30 Jan 2019

Black Ferns Sevens learnt so much from heavy Sydney defeat

6:07 am on 30 January 2019

It was Australia's prime time moment in front of a home audience as they thrashed New Zealand 31-0 to win last year's Sydney Sevens women's title.

New Zealand women's sevens star Michaela Blyde.

New Zealand women's sevens star Michaela Blyde. Photo: Photosport

But the Black Ferns haven't lost a game of women's rugby sevens since, with coach Allan Bunting admitting on his return to Sydney this week that the 2018 humbling might've been exactly what was needed.

New Zealand won every other world series event that followed but couldn't catch the fast-starting Australia in the title race, while they went on to pip the hosts for gold in extra time at the Commonwealth Games on the Gold Coast.

A season-ending achilles tear to star try scorer Portia Woodman hasn't slowed them in 2019 with the Kiwis a perfect two-from-two before this week's Sydney Sevens at Spotless Stadium starting on Friday.

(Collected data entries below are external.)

Lemma cookieSegs_cons seg tail :
  ";"%byte ∉ seg -> semiEnd tail -> seg ++ tail <> [] ->
  cookieSegs (seg ++ tail) = seg :: cookieSegs (tl tail).
Proof.
  intros Hs Ht Hne. unfold cookieSegs. destruct (length (seg ++ tail)) as [|n] eqn:E.
  { apply nil_length_inv in E. done. }
  cbn [scanSegs]. destruct (seg ++ tail) as [|c r] eqn:Er; [done|]. rewrite <- Er in *. clear c r Er.
  destruct Ht as [->|[r ->]]; simpl tl.
  - rewrite app_nil_r, (proj2 (IndexByte_None _ _) Hs). done.
  - rewrite IndexByte_app by done. rewrite take_app_exact, Nat.add_1_r, drop_app_S. f_equal.
    apply scanSegs_fuel; [|lia]. rewrite length_app in E. simpl in E. lia.
Qed.

(** Every non-empty text is one segment and a rest. *)
Lemma cookie_segment b :
  exists seg tail, b = seg ++ tail /\ (";"%byte ∉ seg) /\ semiEnd tail.
Proof.
  destruct (IndexByte b ";") as [n|] eqn:E.
  - apply IndexByte_Some in E as (l1 & l2 & -> & _ & N). exists l1, (";"%byte :: l2).
    split_and!; try done. right; eauto.
  - apply IndexByte_None in E. exists b, []. rewrite app_nil_r. split_and!; try done. by left.
Qed.

Lemma tail_shorter seg tail : semiEnd tail -> seg ++ tail <> [] ->
  (length (tl tail) < length (seg ++ tail))%nat.
Proof.
  intros [->|[r ->]] Hne; rewrite length_app; simpl; [|lia]. destruct seg; [done|simpl; lia].
Qed.

(** ** Request cookies: the reference list *)

Definition cookiePair (seg : bytes) : bytes * bytes :=
  let kv := parseCookiePair false seg in (key kv, value kv).

Definition nonEmptyPair (kv : bytes * bytes) : Prop := fst kv <> [] \/ snd kv <> [].
#[export] Instance nonEmptyPair_dec kv : Decision (nonEmptyPair kv).
Proof. unfold nonEmptyPair. apply _. Defined.

(** What a Cookie header value denotes. *)
Definition parsedCookies (src : bytes) : list (bytes * bytes) :=
  filter nonEmptyPair (map cookiePair (cookieSegs src)).

Lemma parseCookiePair_nov nov seg :
  key (parseCookiePair nov seg) = fst (cookiePair seg) /\
  value (parseCookiePair nov seg) = snd (cookiePair seg).
Proof. unfold cookiePair, parseCookiePair. by destruct (IndexByte seg "="). Qed.

Lemma parsedCookies_cons seg tail :
  ";"%byte ∉ seg -> semiEnd tail -> seg ++ tail <> [] ->
  parsedCookies (seg ++ tail) =
  (if decide (nonEmptyPair (cookiePair seg)) then [cookiePair seg] else []) ++ parsedCookies (tl tail).
Proof.
  intros Hs Ht Hne. unfold parsedCookies. rewrite cookieSegs_cons by done.
  cbn [map]. rewrite filter_cons. by case_decide.
Qed.

Lemma visitArgs_app l1 l2 : visitArgs (l1 ++ l2) = visitArgs l1 ++ visitArgs l2.
Proof. apply map_app. Qed.

Lemma parseCookiesLoop_spec fuel b l kv sp :
  (length b < fuel)%nat ->
  exists l' kv' sp', parseCookiesLoop fuel b (Kvs (l ++ [kv]) sp) (length l) = Kvs ((l ++ l') ++ [kv']) sp'
    /\ visitArgs l' = parsedCookies b.
Proof.
  revert b l kv sp. induction fuel as [|fuel IH]; intros b l kv sp Hf; [lia|]. cbn [parseCookiesLoop].
  destruct (decide (b = [])) as [->|Hne].
  { exists [], kv, sp. by rewrite app_nil_r. }
  destruct (cookie_segment b) as (seg & tail & -> & Hs & Ht).
  rewrite cookieScanner_next_spec, storeKV_last, parsedCookies_cons by done.
  pose proof (tail_shorter seg tail Ht Hne) as Hlt.
  destruct (parseCookiePair_nov (noValue (loadKV (Kvs (l ++ [kv]) sp) (length l))) seg) as [Ek Ev].
  set (kv2 := parseCookiePair _ seg) in *.
  assert ((key kv2 <> [] \/ value kv2 <> []) <-> nonEmptyPair (cookiePair seg)) as Hiff.
  { unfold nonEmptyPair. by rewrite Ek, Ev. }
  destruct (decide (nonEmptyPair (cookiePair seg))) as [D|D].
  - rewrite decide_True by tauto.
    destruct (allocArg_spec (Kvs (l ++ [kv2]) sp)) as (kv3 & sp3 & ->). simpl live.
    destruct (IH (tl tail) (l ++ [kv2]) kv3 sp3 ltac:(lia)) as (l' & kv4 & sp4 & -> & Hl).
    exists (kv2 :: l'), kv4, sp4. split; [by rewrite <- !app_assoc|]. simpl. rewrite Hl, Ek, Ev.
    by destruct (cookiePair seg).
  - rewrite decide_False by tauto. apply IH. lia.
Qed.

"Last year we suffered our biggest defeat ever here and got a good smack on the bum and good learnings from that," Bunting said.

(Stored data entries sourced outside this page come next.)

(** The part of [next] that reads the value, once [s.b] stands behind the
    colon and its blanks. *)
Definition scanValue (s : headerScanner) : option (bool * headerScanner) :=
  let b := s_b s in
  let '(n, nnl) :=
    if decide (0 <= s_nextNewLine s) then (Some (Z.to_nat (s_nextNewLine s)), -1)
    else (IndexByte b nChar, s_nextNewLine s) in
  let s := MkScanner (s_done s) b (s_tail s) (s_key s) (s_value s) (s_err s) (s_hLen s)
             (s_disableNormalizing s) (s_nextColon s) nnl (s_initialized s) in
  match n with
  | None => Some (false, failScanner s errNeedMore)
  | Some n =>
      let '(n, multi, found) := foldLines (length b) b n false in
      let '(ncolon, nnl) :=
        match found with Some (c, x) => (Some c, Z.of_nat x) | None => (s_nextColon s, s_nextNewLine s) end in
      let s := MkScanner (s_done s) b (s_tail s) (s_key s) (s_value s) (s_err s) (s_hLen s)
                 (s_disableNormalizing s) ncolon nnl (s_initialized s) in
      if decide (length b <= n)%nat then Some (false, failScanner s errNeedMore)
      else
        let hLen := s_hLen s + Z.of_nat n + 1 in
        let value := cutValue (take n b) in
        if multi then
          '(nv, ob, st, en, hLen) ← normalizeHeaderValue value b hLen;
          Some (true, MkScanner (s_done s ++ take st ob) (drop st (take en ob)) (drop en ob ++ s_tail s)
                        (s_key s) nv (s_err s) hLen (s_disableNormalizing s) ncolon nnl (s_initialized s))
        else
          Some (true, MkScanner (s_done s ++ take (n + 1) b) (drop (n + 1) b) (s_tail s)
                        (s_key s) value (s_err s) hLen (s_disableNormalizing s) ncolon nnl (s_initialized s))
  end.

(** headerScanner.next; [None] is a panic. *)
Definition headerScanner_next (s : headerScanner) : option (bool * headerScanner) :=
  let s := if s_initialized s then s
           else MkScanner (s_done s) (s_b s) (s_tail s) (s_key s) (s_value s) (s_err s) (s_hLen s)
                  (s_disableNormalizing s) None (-1) true in
  let b := s_b s in
  let skip k :=
    Some (false, MkScanner (s_done s ++ take k b) (drop k b) (s_tail s) (s_key s) (s_value s) (s_err s)
                   (s_hLen s + Z.of_nat k) (s_disableNormalizing s) (s_nextColon s) (s_nextNewLine s) true) in
  if decide (b !! O = Some rChar /\ b !! 1%nat = Some nChar) then skip 2%nat
  else if decide (b !! O = Some nChar) then skip 1%nat
  else
    let found : option nat + error :=
      match s_nextColon s with
      | Some n => inl (Some n)
      | None =>
          match IndexByte b nChar, IndexByte b ":" with
          | None, _ => inr errNeedMore
          | Some x, Some n => if Nat.ltb x n then inr errInvalidName else inl (Some n)
          | Some x, None => inl None
          end
      end in
    let s := MkScanner (s_done s) b (s_tail s) (s_key s) (s_value s) (s_err s) (s_hLen s)
               (s_disableNormalizing s) None (s_nextNewLine s) true in
    match found with
    | inr e => Some (false, failScanner s e)
    | inl None => Some (false, failScanner s errNeedMore)
    | inl (Some n) =>
        if decide (length b < n)%nat then None
        else
          let k := normalizeHeaderKey (take n b) (s_disableNormalizing s) in
          let sp := countSpaces (drop (n + 1) b) in
          let m := (n + 1 + sp)%nat in
          if decide (length b < m)%nat then None
          else
          scanValue (MkScanner (s_done s ++ k ++ drop n (take m b)) (drop m b) (s_tail s) k (s_value s) (s_err s)
                       (s_hLen s + Z.of_nat m) (s_disableNormalizing s) None
                       (s_nextNewLine s - Z.of_nat sp) true)
    end.

Definition parseContentLength (b : bytes) : Z * option error :=
  match parseUintBuf b with
  | (_, _, Some err) => (-1, Some err)
  | (v, n, None) =>
      if decide (n <> length b) then (-1, Some (Errorf "non-numeric chars at the end of Content-Length"))
      else (v, None)
  end.

Definition appendHeaderLine (dst key value : bytes) : bytes :=
  dst ++ key ++ strColonSpace ++ value ++ strCRLF.

(** readRawHeaders: the loop over lines; [b] is [buf[n:]].  (dst, n, error). *)
Fixpoint readRawLoop (fuel : nat) (buf b : bytes) (n : nat) (dst : bytes) : bytes * nat * option error :=
  match fuel with
  | O => (dst, O, Some errNeedMore)
  | S fuel' =>
      match IndexByte b nChar with
      | None => (dst, O, Some errNeedMore)
      | Some m0 =>
          let m := (m0 + 1)%nat in
          let n := (n + m)%nat in
          if decide ((m = 2%nat /\ head b = Some rChar) \/ m = 1%nat)
          then (dst ++ take n buf, n, None)
          else readRawLoop fuel' buf (drop m b) n dst
      end
  end.

Definition readRawHeaders (dst buf : bytes) : bytes * nat * option error :=
  match IndexByte buf nChar with
  | None => ([], O, Some errNeedMore)
  | Some n =>
      if decide ((n = 1%nat /\ head buf = Some rChar) \/ n = O) then (dst, (n + 1)%nat, None)
      else readRawLoop (length buf) buf (drop (n + 1) buf) (n + 1) dst
  end.

Definition isOnlyCRLF (b : bytes) : bool := forallb (fun ch => bool_decide (ch = rChar \/ ch = nChar)) b.

(** ** Scanning unfolded lines *)

(** Header names and values that can stand on one line. *)
Definition keyText (k : bytes) : Prop := (":"%byte ∉ k) /\ (nChar ∉ k).
Definition lineText (v : bytes) : Prop := (nChar ∉ v) /\ trimmed v.

#[export] Instance keyText_dec k : Decision (keyText k).
Proof. unfold keyText. apply _. Defined.
#[export] Instance lineText_dec v : Decision (lineText v).
Proof. unfold lineText. apply _. Defined.

(** The next line does not continue this one. *)
Definition noFold (rest : bytes) : Prop := head rest <> Some " "%byte /\ head rest <> Some tabChar.

(** No colon or newline position is cached. *)
Definition ready (s : headerScanner) : Prop :=
  s_initialized s = false \/ (s_nextColon s = None /\ s_nextNewLine s < 0).

Definition headerLine (kv : bytes * bytes) : bytes := fst kv ++ strColonSpace ++ snd kv ++ strCRLF.

Lemma cutValue_cr v : last v <> Some " "%byte -> cutValue (v ++ [rChar]) = v.
Proof.
  intros H. unfold cutValue. rewrite last_snoc, decide_True by done.
  rewrite length_app. cbn [length]. replace (length v + 1 - 1)%nat with (length v) by lia.
  rewrite take_app_exact. by apply trimRight_id.
Qed.

Lemma foldLines_none fuel b n m : noFold (drop (n + 1) b) -> foldLines fuel b n m = (n, m, None).
Proof.
  intros [H1 H2]. destruct fuel; [done|]. cbn [foldLines].
  destruct (b !! (n + 1)%nat) as [c|] eqn:E; [|done].
  assert (head (drop (n + 1) b) = Some c) as Eh.
  { by rewrite (drop_S _ _ _ E). }
  rewrite decide_True; [done|]. split; congruence.
Qed.

Lemma scanValue_line s v rest :
  s_b s = v ++ strCRLF ++ rest -> s_nextNewLine s < 0 -> lineText v -> noFold rest ->
  exists nnl, scanValue s =
    Some (true, MkScanner (s_done s ++ v ++ strCRLF) rest (s_tail s) (s_key s) v (s_err s)
                  (s_hLen s + Z.of_nat (length (v ++ strCRLF))) (s_disableNormalizing s) (s_nextColon s) nnl
                  (s_initialized s)) /\ nnl < 0.
Proof.
  intros Eb Hn [Nv [_ Hl]] Hr. unfold scanValue. cbv zeta. rewrite Eb.
  rewrite decide_False by lia.
  assert (v ++ strCRLF ++ rest = (v ++ [rChar]) ++ nChar :: rest) as E by (by rewrite <- app_assoc).
  rewrite E. rewrite IndexByte_app.
  2:{ rewrite not_elem_of_app, list_elem_of_singleton. naive_solver. }
  rewrite foldLines_none; [|by rewrite Nat.add_1_r, drop_app_S].
  rewrite decide_False by (rewrite length_app; simpl; lia).
  rewrite take_app_exact, cutValue_cr by done.
  eexists. split; [|exact Hn]. do 2 f_equal.
  cbn [s_done s_b s_tail s_key s_value s_err s_hLen s_disableNormalizing s_nextColon s_nextNewLine s_initialized].
  f_equal.
  - rewrite Nat.add_1_r, take_app_S. by rewrite <- !app_assoc.
  - by rewrite Nat.add_1_r, drop_app_S.
  - rewrite !length_app. simpl. lia.
Qed.

(** [next] on a line [key: value]. *)
Lemma headerScanner_next_line s k v rest :
  s_b s = headerLine (k, v) ++ rest -> ready s -> keyText k -> lineText v -> noFold rest ->
  exists nnl, headerScanner_next s =
    Some (true, MkScanner (s_done s ++ normalizeHeaderKey k (s_disableNormalizing s) ++ strColonSpace ++ v ++ strCRLF)
                  rest (s_tail s) (normalizeHeaderKey k (s_disableNormalizing s)) v (s_err s)
                  (s_hLen s + Z.of_nat (length (headerLine (k, v)))) (s_disableNormalizing s) None nnl true)
    /\ nnl < 0.
Proof.
  intros Eb Hs [Nk1 Nk2] Hv Hr. unfold headerScanner_next.
  set (s0 := if s_initialized s then s else _).
  assert (s_done s0 = s_done s /\ s_b s0 = s_b s /\ s_tail s0 = s_tail s /\ s_err s0 = s_err s /\
          s_hLen s0 = s_hLen s /\ s_disableNormalizing s0 = s_disableNormalizing s /\
          s_nextColon s0 = None /\ s_nextNewLine s0 < 0) as (E1 & E2 & E3 & E4 & E5 & E6 & E7 & E8).
  { subst s0. destruct (s_initialized s) eqn:Ei; [|simpl; split_and!; try done; lia].
    destruct Hs as [Hs|[? ?]]; [congruence|]. split_and!; done. }
  clearbody s0. cbv zeta. rewrite E2, Eb. unfold headerLine. cbn [fst snd].
  assert ((k ++ strColonSpace ++ v ++ strCRLF) ++ rest = k ++ ":"%byte :: " "%byte :: v ++ strCRLF ++ rest) as E.
  { by rewrite <- !app_assoc. }
  rewrite E.
  assert (forall c, (k ++ ":"%byte :: " "%byte :: v ++ strCRLF ++ rest) !! O = Some c -> c <> nChar) as Hh.
  { intros c Hc ->. destruct k as [|x k]; simpl in Hc; [done|]. injection Hc as ->. destruct Nk2. left. }
  rewrite decide_False.
  2:{ intros [_ H2]. destruct k as [|x [|y k]]; simpl in H2; simplify_eq. destruct Nk2. right. left. }
  rewrite decide_False by (intros H2; by eapply Hh).
  rewrite E7, IndexByte_app by done.
  assert (IndexByte (k ++ ":"%byte :: " "%byte :: v ++ strCRLF ++ rest) nChar =
          Some (length k + (2 + (length v + 1)))%nat) as ->.
  { rewrite IndexByte_app_l by done. cbn [IndexByte]. rewrite !decide_False by done.
    change (v ++ strCRLF ++ rest) with (v ++ [rChar] ++ nChar :: rest). rewrite app_assoc, IndexByte_app.
    - rewrite length_app. done.
    - destruct Hv as [Nv _]. rewrite not_elem_of_app, list_elem_of_singleton. naive_solver. }
  assert (Nat.ltb (length k + (2 + (length v + 1))) (length k) = false) as -> by (apply Nat.ltb_ge; lia).
  rewrite decide_False by (rewrite length_app; lia).
  rewrite take_app_exact, Nat.add_1_r, drop_app_S.
  assert (countSpaces (" "%byte :: v ++ strCRLF ++ rest) = 1%nat) as ->.
  { cbn [countSpaces]. rewrite decide_True by done. f_equal. destruct Hv as [_ [Hh2 _]].
    destruct v as [|c v]; [done|]. simpl in Hh2 |- *. rewrite decide_False by congruence. done. }
  replace (S (length k) + 1)%nat with (length (k ++ [":"%byte; " "%byte])) by (rewrite length_app; simpl; lia).
  assert (k ++ ":"%byte :: " "%byte :: v ++ strCRLF ++ rest = (k ++ [":"%byte; " "%byte]) ++ v ++ strCRLF ++ rest) as E'.
  { by rewrite <- app_assoc. }
  rewrite decide_False by (rewrite E', (length_app (k ++ _)); lia).
  rewrite E', take_app_exact, drop_app_exact, drop_app_exact. clear E'.
  match goal with |- context [scanValue ?x] => destruct (scanValue_line x v rest) as (nnl & -> & Hn) end; [done|simpl; lia|done|done|].
  exists nnl. split; [|done]. do 2 f_equal.
  cbn [s_done s_b s_tail s_key s_value s_err s_hLen s_disableNormalizing s_nextColon s_nextNewLine s_initialized].
  rewrite E1, E3, E4, E5, E6. f_equal.
  - by rewrite <- !app_assoc.
  - rewrite !length_app. simpl. lia.
Qed.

"It helped us in the Commonwealth Games; we revisit that (loss) often and it really helps us focus on what matters today.

"So we're quite thankful for that now; what it did for us was really vital and we're not sour about it."

New Zealand will play England, France and Papua New Guinea in Friday's pool games, while Australia's opponents will be United States, China and Spain.

Canada and the US split the two Tasman rivals after two rounds, while Australia have a six-point gap on fifth-placed France.

New Zealand hosted China, France and England in the inaugural Fast Four exhibition tournament alongside the men's Hamilton leg last weekend while Australia opted to remain at their Sydney training base.